US President Barack Obama  welcomes British Prime Minister David Cameron in the Oval Office in May 2013. (photo credit: AP/J. Scott Applewhite)
US President Barack Obama welcomes British Prime Minister David Cameron in the Oval Office in May 2013. (photo credit: AP/J. Scott Applewhite)

That vote, in turn, Halfon said, had a “massive effect” on US President Barack Obama, who subsequently changed course, having indicated that a “punitive” strike against Assad was imminent. “The one dependable ally of the US was saying no,” Halfon said.

Instead, the US accepted a Russian-mediated initiative under which Assad has agreed to give up his entire chemical weapons capability, but Halfon rejected the idea that this represented an enviable result. He said he was not yet convinced that Assad would indeed shed his entire WMD capacity and capability, that the US and UK positions sent a dismal signal to dictators everywhere, and that Iran perceived Obama’s behavior as signalling weakness — which in turn gave it confidence to continue to pursue its nuclear program.

He stressed that while he had emphatically backed military intervention in Syria, “my constituents were all against. They see the body bags coming back from Iraq and Afghanistan,” he said.

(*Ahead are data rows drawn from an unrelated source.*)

(** ** Further properties of a call *)

(** What [api_answer_wrapper] can do to a session: it keeps the
    configuration, appends at most assistant turns, and runs the hook only
    when it then raises or returns the error iterator. *)
Lemma api_answer_wrapper_invariants create s :
  same_config s (api_answer_wrapper create s).2 /\
  (exists added,
      history (api_answer_wrapper create s).2 = history s ++ added /\
      Forall (fun t => role t = "assistant") added) /\
  (on_error_calls (api_answer_wrapper create s).2 = on_error_calls s \/
   on_error_calls (api_answer_wrapper create s).2 = S (on_error_calls s) /\
   forall u, (api_answer_wrapper create s).1 <> Ok (RGenerator u)).
Proof.
  unfold api_answer_wrapper, call_raw_api.
  destruct (create _) as [[f|u|c|x]|e]; cbn.
  - split_and!; [apply same_config_refl | exists []; by rewrite app_nil_r
                | by left].
  - split_and!; [apply same_config_refl | exists []; by rewrite app_nil_r
                | by left].
  - destruct (process_response_invariants c s) as (Hcfg & Hcalls & Hh).
    destruct (process_response c s) as [[x|e] s1]; cbn in *;
      (split_and!; [done | done | by left]).
  - split_and!; [apply same_config_refl | exists []; by rewrite app_nil_r
                | by left].
  - destruct (raise_on_error s); [|destruct (stream s)]; cbn;
      (split_and!; [by repeat split | exists []; by rewrite app_nil_r
                   | right; by split]).
Qed.

Lemma after_exchange_invariants create input s :
  same_config s (after_exchange create input s) /\
  (on_error_calls s <= on_error_calls (after_exchange create input s)
   <= S (on_error_calls s))%nat /\
  exists T added,
    T `suffix_of` (history s ++ [Turn "user" (preprocessor s input)]) /\
    history (after_exchange create input s) = T ++ added /\
    Forall (fun t => role t = "assistant") added.
Proof.
  unfold after_exchange.
  destruct (call_dispatch create input s) as (T & Hsuf & ->).
  destruct (api_answer_wrapper_invariants create (set_history T s))
    as (Hcfg & (added & Hh & Ha) & Hcalls).
  destruct (api_answer_wrapper create (set_history T s)) as [[r|e] s1];
    cbn in Hcfg, Hh, Hcalls.
  - destruct r as [f|u|x]; cbn.
    + split_and!; [done | destruct Hcalls as [->| [-> _]]; cbn; lia..|].
      by exists T, added.
    + destruct Hcalls as [Hc|[_ Hne]]; [|by destruct (Hne u)].
      destruct (generator_wrapper_invariants u s1)
        as (Hcfg' & Hcalls' & added' & Hh' & Ha').
      split_and!; [by eapply same_config_trans
                  | rewrite Hc in Hcalls'; cbn in Hcalls'; lia.. |].
      exists T, (added ++ added'). rewrite Hh', Hh, app_assoc.
      split_and!; [done | done | by apply Forall_app].
    + split_and!; [done | destruct Hcalls as [->| [-> _]]; cbn; lia..|].
      by exists T, added.
  - split_and!; [done | destruct Hcalls as [->| [-> _]]; cbn; lia..|].
    by exists T, added.
Qed.

(** X10. One exchange (a call and the full consumption of what it returns),
    whatever the service and the stream do, keeps the configuration of the
    session and runs the hook at most once. *)
Theorem exchange_keeps_configuration create input s :
  same_config s (after_exchange create input s) /\
  (on_error_calls s <= on_error_calls (after_exchange create input s)
   <= S (on_error_calls s))%nat.
Proof.
  destruct (after_exchange_invariants create input s) as (? & ? & _).
  by split.
Qed.

(** X11. After one exchange the history is a suffix of the old history
    extended by the new user turn, followed by assistant turns only. *)
Theorem exchange_history_shape create input s :
  exists T added,
    T `suffix_of` (history s ++ [Turn "user" (preprocessor s input)]) /\
    history (after_exchange create input s) = T ++ added /\
    Forall (fun t => role t = "assistant") added.
Proof. by destruct (after_exchange_invariants create input s) as (_ & _ & ?). Qed.

(** X12. If the history holds only user and assistant turns, it still does
    after an exchange. *)
Theorem exchange_keeps_chat_turns create input s :
  Forall chat_turn (history s) ->
  Forall chat_turn (history (after_exchange create input s)).
Proof.
  intros Hs.
  destruct (after_exchange_invariants create input s)
    as (_ & _ & T & added & [k Hk] & -> & Ha).
  apply Forall_app. split.
  - assert (Forall chat_turn (history s ++ [Turn "user" (preprocessor s input)]))
      as Hall by (apply Forall_app; split; [done | repeat constructor; by left]).
    rewrite Hk in Hall. by apply Forall_app in Hall as [_ ?].
  - eapply Forall_impl; [exact Ha|]. intros t Ht. by right.
Qed.

Lemma exchange_keeps_chat_turns_witness :
  Forall chat_turn
    (history (set_history [Turn "user" "hi"; Turn "assistant" "yo"]
                          (example_session true false))) /\
  Forall chat_turn
    (history (after_exchange (streaming_service short_upstream) "more"
                (set_history [Turn "user" "hi"; Turn "assistant" "yo"]
                             (example_session true false)))).
Proof.
  assert (Forall chat_turn
    (history (set_history [Turn "user" "hi"; Turn "assistant" "yo"]
                          (example_session true false)))) as Hh
    by (apply Forall_cons; split; [by left|];
        apply Forall_cons; split; [by right | apply Forall_nil_2]).
  split; [exact Hh|].
  apply (exchange_keeps_chat_turns (streaming_service short_upstream) "more"
           (set_history [Turn "user" "hi"; Turn "assistant" "yo"]
                        (example_session true false))).
  exact Hh.
Defined.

Churchill (photo credit: Wikimedia Commons)
Winston Churchill (photo credit: Wikimedia Commons)

Halfon, 44, who grew up in a Jewish family in north London, won election to Parliament in 2010 in the seat formerly held by Churchill, Britain’s inspirational World War II prime minister. He said he lamented that in today’s Britain, there was both an “importing and exporting” of Islamist terrorism. Islamic extremists, “indoctrinated in Britain, are going to Syria to fight,” and radical Islamist preachers were coming into the UK to teach hatred. “We were only able to extradite [radical preacher] Abu Qatada [to face terrorism charges in Jordan] after a long struggle,” he noted.

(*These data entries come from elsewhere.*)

(** C5.  In both caches the callback, when it is not nil, is called
    once for each evicted entry, with the key of that entry, in the
    order of eviction, which goes from the back of the queue to its
    front: see [evicts_in_order].  The calls are among the results of
    the [Add] or [Unpin] that evicted, so they are made before it
    returns; an [Add] of a key that is present, an [Unpin] of a key
    that is absent or not pinned, and every other public call make no
    callback call. *)
Theorem callback_once_per_eviction :
  (∀ sz cb (lru : Cache.t V) key data lru' calls,
     Cache.reachable sz cb lru →
     Cache.Add key data lru = Done (lru', calls) →
     match Cache.cache lru !! key with
     | Some _ =>
         calls = [] ∧ dom (Cache.cache lru') = dom (Cache.cache lru)
     | None =>
         evicts_in_order cb
           (key :: (Value <$> Cache.q lru)) (Value <$> Cache.q lru')
           ({[key]} ∪ dom (Cache.cache lru)) (dom (Cache.cache lru'))
           calls
     end) ∧
  (∀ sz cb (lru : Cache.t V) key lru' calls,
     Cache.reachable sz cb lru →
     Cache.Unpin key lru = Done (lru', calls) →
     match Cache.cache lru !! key with
     | Some e =>
         if Cache.pinned e then
           evicts_in_order cb
             (key :: (Value <$> Cache.q lru)) (Value <$> Cache.q lru')
             (dom (Cache.cache lru)) (dom (Cache.cache lru')) calls
         else calls = [] ∧ lru' = lru
     | None => calls = [] ∧ lru' = lru
     end) ∧
  (∀ cap cb (seg : SegmentCache.t V) key data weight seg' calls,
     SegmentCache.reachable cap cb seg →
     SegmentCache.Add key data weight seg = Done (seg', calls) →
     match SegmentCache.cache seg !! key with
     | Some _ =>
         calls = [] ∧
         dom (SegmentCache.cache seg') = dom (SegmentCache.cache seg)
     | None =>
         evicts_in_order cb
           (key :: ((λ x, SegmentCache.ref_key (Value x))
                      <$> SegmentCache.q seg))
           ((λ x, SegmentCache.ref_key (Value x)) <$> SegmentCache.q seg')
           ({[key]} ∪ dom (SegmentCache.cache seg))
           (dom (SegmentCache.cache seg')) calls
     end) ∧
  (∀ (lru : Cache.t V) c r lru' calls,
     Cache.invoke c lru = Done (r, lru', calls) → calls ≠ [] →
     (∃ key data, c = Cache.CallAdd key data) ∨
     (∃ key, c = Cache.CallUnpin key)) ∧
  (∀ (seg : SegmentCache.t V) c r seg' calls,
     SegmentCache.invoke c seg = Done (r, seg', calls) → calls ≠ [] →
     ∃ key data weight, c = SegmentCache.CallAdd key data weight).
Proof.
  split_and!.
  - intros sz cb lru key data lru' calls Hr Hadd.
    apply CacheFacts.reachable_kept in Hr as (Hwf & _ & Hcb & _).
    destruct (Cache.cache lru !! key) as [e|] eqn:Hk.
    + destruct (CacheFacts.Add_present _ _ _ data Hwf Hk)
        as (q' & Hadd' & _).
      rewrite Hadd in Hadd'. injection Hadd' as [= -> ->]. simpl.
      split; [done|]. rewrite dom_insert_L. apply elem_of_dom_2 in Hk.
      apply set_eq. intros k. rewrite elem_of_union, elem_of_singleton.
      split; [intros [->|?]; done | tauto].
    + rewrite (CacheFacts.Add_absent _ _ _ Hk) in Hadd.
      apply CacheFacts.evict_in_order in Hadd; simpl in *.
      * by rewrite dom_insert_L, Hcb in Hadd.
      * apply CacheFacts.wf_pushed; try done. intros e0. by rewrite Hk.
      * done.
  - intros sz cb lru key lru' calls Hr Hun.
    apply CacheFacts.reachable_kept in Hr as (Hwf & _ & Hcb & _).
    destruct (Cache.cache lru !! key) as [e|] eqn:Hk.
    + destruct (Cache.pinned e) eqn:Hp.
      * destruct (CacheFacts.wf_index _ Hwf _ _ Hk) as [Hkey _].
        rewrite (CacheFacts.Unpin_pinned _ _ _ Hk Hp), Hkey in Hun.
        apply CacheFacts.evict_in_order in Hun; simpl in *.
        -- rewrite dom_insert_L, Hcb in Hun. apply elem_of_dom_2 in Hk.
           replace ({[key]} ∪ dom (Cache.cache lru))
             with (dom (Cache.cache lru)) in Hun; [done|].
           apply set_eq. intros k.
           rewrite elem_of_union, elem_of_singleton.
           split; [tauto | intros [->|?]; done].
        -- apply CacheFacts.wf_pushed; try done.
           intros e0. rewrite Hk. by intros [= <-].
        -- done.
      * rewrite CacheFacts.Unpin_noop in Hun.
        -- by injection Hun as [= <- <-].
        -- intros e0. rewrite Hk. by intros [= <-].
    + rewrite CacheFacts.Unpin_noop in Hun.
      * by injection Hun as [= <- <-].
      * intros e0. by rewrite Hk.
  - intros cap cb seg key data weight seg' calls Hr Hadd.
    apply SegmentFacts.seg_reachable_kept in Hr as (Hwf & _ & Hcb & _).
    destruct (SegmentCache.cache seg !! key) as [e|] eqn:Hk.
    + destruct (SegmentFacts.seg_Add_present _ _ _ data weight Hwf Hk)
        as (h & l1 & l2 & _ & Hadd').
      rewrite Hadd in Hadd'. injection Hadd' as [= -> ->]. simpl.
      split; [done|]. rewrite dom_insert_L. apply elem_of_dom_2 in Hk.
      apply set_eq. intros k. rewrite elem_of_union, elem_of_singleton.
      split; [intros [->|?]; done | tauto].
    + rewrite (SegmentFacts.seg_Add_absent _ _ _ _ Hk) in Hadd.
      pose proof (SegmentFacts.seg_wf_pushed seg key data weight Hwf Hk)
        as Hwfm.
      apply SegmentFacts.evict_Done in Hadd; [|done].
      apply SegmentFacts.evicted_in_order in Hadd; [|done].
      simpl in Hadd. by rewrite dom_insert_L, Hcb in Hadd.
  - intros lru c r lru' calls Hinv Hcalls.
    destruct c as [| |k|k|k d|k|k|k|]; simpl in Hinv; eauto;
      try (by injection Hinv as [= _ _ <-]).
    + destruct (Cache.Get k lru) as [[[v ok] s]|]; [|done].
      by injection Hinv as [= _ _ <-].
    + destruct (Cache.Pin k lru) as [s|]; [|done].
      by injection Hinv as [= _ _ <-].
    + destruct (Cache.IsPinned k lru).
      by injection Hinv as [= _ _ <-].
  - intros seg c r seg' calls Hinv Hcalls.
    destruct c as [| | |k|k|k d w|]; simpl in Hinv; eauto;
      try (by injection Hinv as [= _ _ <-]).
    destruct (SegmentCache.Get k seg) as [[[v ok] s]|]; [|done].
    by injection Hinv as [= _ _ <-].
Qed.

He said Britain was grappling with “lots” of terrorist plots hatched by Muslim extremists and that a Kurdish leader who visited the UK recently and went to a mosque in the north of England told him that “a mosque that radical would have been closed down in Kurdistan.” (In the worst recent Islamist terror attack in the UK, in July 2005, four British-raised Muslims carried out simultaneous suicide bombings on a London bus and three underground trains, killing 52 people and injuring 700.)

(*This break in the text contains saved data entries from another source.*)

Lemma withDefaults_fields (body : AnthropicRequestBody) :
  b_system (withDefaults true body) = Some (default [] (b_system body))
  ∧ b_messages (withDefaults true body) = b_messages body
  ∧ b_metadata (withDefaults true body)
    = Some (JS.json_or (b_metadata body) (JS.JObj []))
  ∧ b_other (withDefaults true body) = b_other body.
Proof.
  unfold withDefaults, JS.json_or.
  destruct (b_metadata body) as [metadata|] eqn:Em;
    [destruct (JS.json_truthy metadata) eqn:Et|];
    destruct (b_system body) as [system|] eqn:Es; simpl;
    rewrite ?Es, ?Em; simpl; rewrite ?Es, ?Em, ?Et; done.
Qed.

Lemma json_or_truthy (o : option JS.json) (d : JS.json) :
  JS.json_truthy d = true → JS.json_truthy (JS.json_or o d) = true.
Proof.
  intros Hd. unfold JS.json_or. destruct o as [v|]; [|done].
  by destruct (JS.json_truthy v) eqn:E.
Qed.

(** X16: the order of the checks of [messagesFn].  A request whose API
    key is rejected is answered with that rejection whatever its body;
    one that passes and is the key-check probe gets the canned answer
    without any OAuth token being needed; the missing-token answer is
    given only to a request that passed the key check, is not the probe
    and whose body went through the injection without error; and the
    upstream call is made only with a non-empty token. *)
Theorem preflight_order (authorization : option string)
    (body : AnthropicRequestBody) (API_KEY oauthToken : option string) :
  let result := messagesFn_preflight authorization body API_KEY oauthToken in
  (apiKeyRejected authorization API_KEY = true → result = Some rejected_api_key)
  ∧ (apiKeyRejected authorization API_KEY = false →
     isCursorKeyCheck body = Some true → result = Some key_check_bypass)
  ∧ (result = Some rejected_no_token →
     apiKeyRejected authorization API_KEY = false
     ∧ isCursorKeyCheck body = Some false
     ∧ is_Some (injectSystemPrompt (stripOpenAIParams body))
     ∧ JS.truthy_opt oauthToken = false)
  ∧ (∀ body' isStreaming t,
       result = Some (upstream body' isStreaming t) →
       apiKeyRejected authorization API_KEY = false
       ∧ isCursorKeyCheck body = Some false
       ∧ ∃ token, oauthToken = Some token ∧ token ≠ "").
Proof.
  cbv zeta. unfold messagesFn_preflight.
  change (isCursorKeyCheck (stripOpenAIParams body)) with (isCursorKeyCheck body).
  destruct (apiKeyRejected authorization API_KEY).
  { repeat split; intros; done. }
  destruct (isCursorKeyCheck body) as [[|]|].
  1,3: repeat split; intros; done.
  destruct (injectSystemPrompt (stripOpenAIParams body)) as [[body1 t1]|].
  2: repeat split; intros; done.
  destruct (JS.truthy_opt oauthToken) eqn:Et.
  - split; [done|]. split; [done|]. split; [done|].
    intros body' isStreaming t _. split; [done|]. split; [done|].
    destruct oauthToken as [token|]; [|done]. exists token.
    split; [done|]. by apply truthy_true.
  - split; [done|]. split; [done|]. split; [|done].
    intros _. repeat split; by eauto.
Qed.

Unfortunately, Halfon charged, the right-wing UKIP political party exploits the Islamist danger to “bash moderate Muslims,” while the political left “appeases” the extremists.

Halfon said Israel’s image in the UK has improved a little since a low point at the time of May 2010 Mavi Marmara raid, when Israeli naval commandos, commandeering a Turkish vessel seeking to break the security blockade of Gaza, opened fire and killed 9 activists after coming under attack. “Since the Arab Spring erupted, people are registering that Israel is the region’s only democracy, and seeing on TV the oppression in Arab countries, notably by Assad,” he said.

Nonetheless, among those pushing boycotts of Israel, there was no change in the level of hostility — “but all that, don’t forget, is organized by Israel’s enemies… There’s not been one [major] demonstration over the killings of 140,000 Syrians, he said.

Scarlett Johansson with Sodastream's Daniel Birnbaum (photo credit: Mike Coppola/Getty Images for SodaStream/via JTA)
Scarlett Johansson with Sodastream’s Daniel Birnbaum (photo credit: Mike Coppola/Getty Images for SodaStream/via JTA)

Relating to British charity Oxfam’s criticism of Scarlett Johansson for representing Israel’s SodaStream, with its West Bank settlement factory employing Jews, Israeli Arabs and Palestinians, he wondered why Oxfam does not boycott the likes of Russia and China. Noting that its protests over SodaStream had prompted the US actress to step down from her role as an Oxfam ambassador, Halfon said “SodaStream is an enlightened company, and Johansson is a hero.”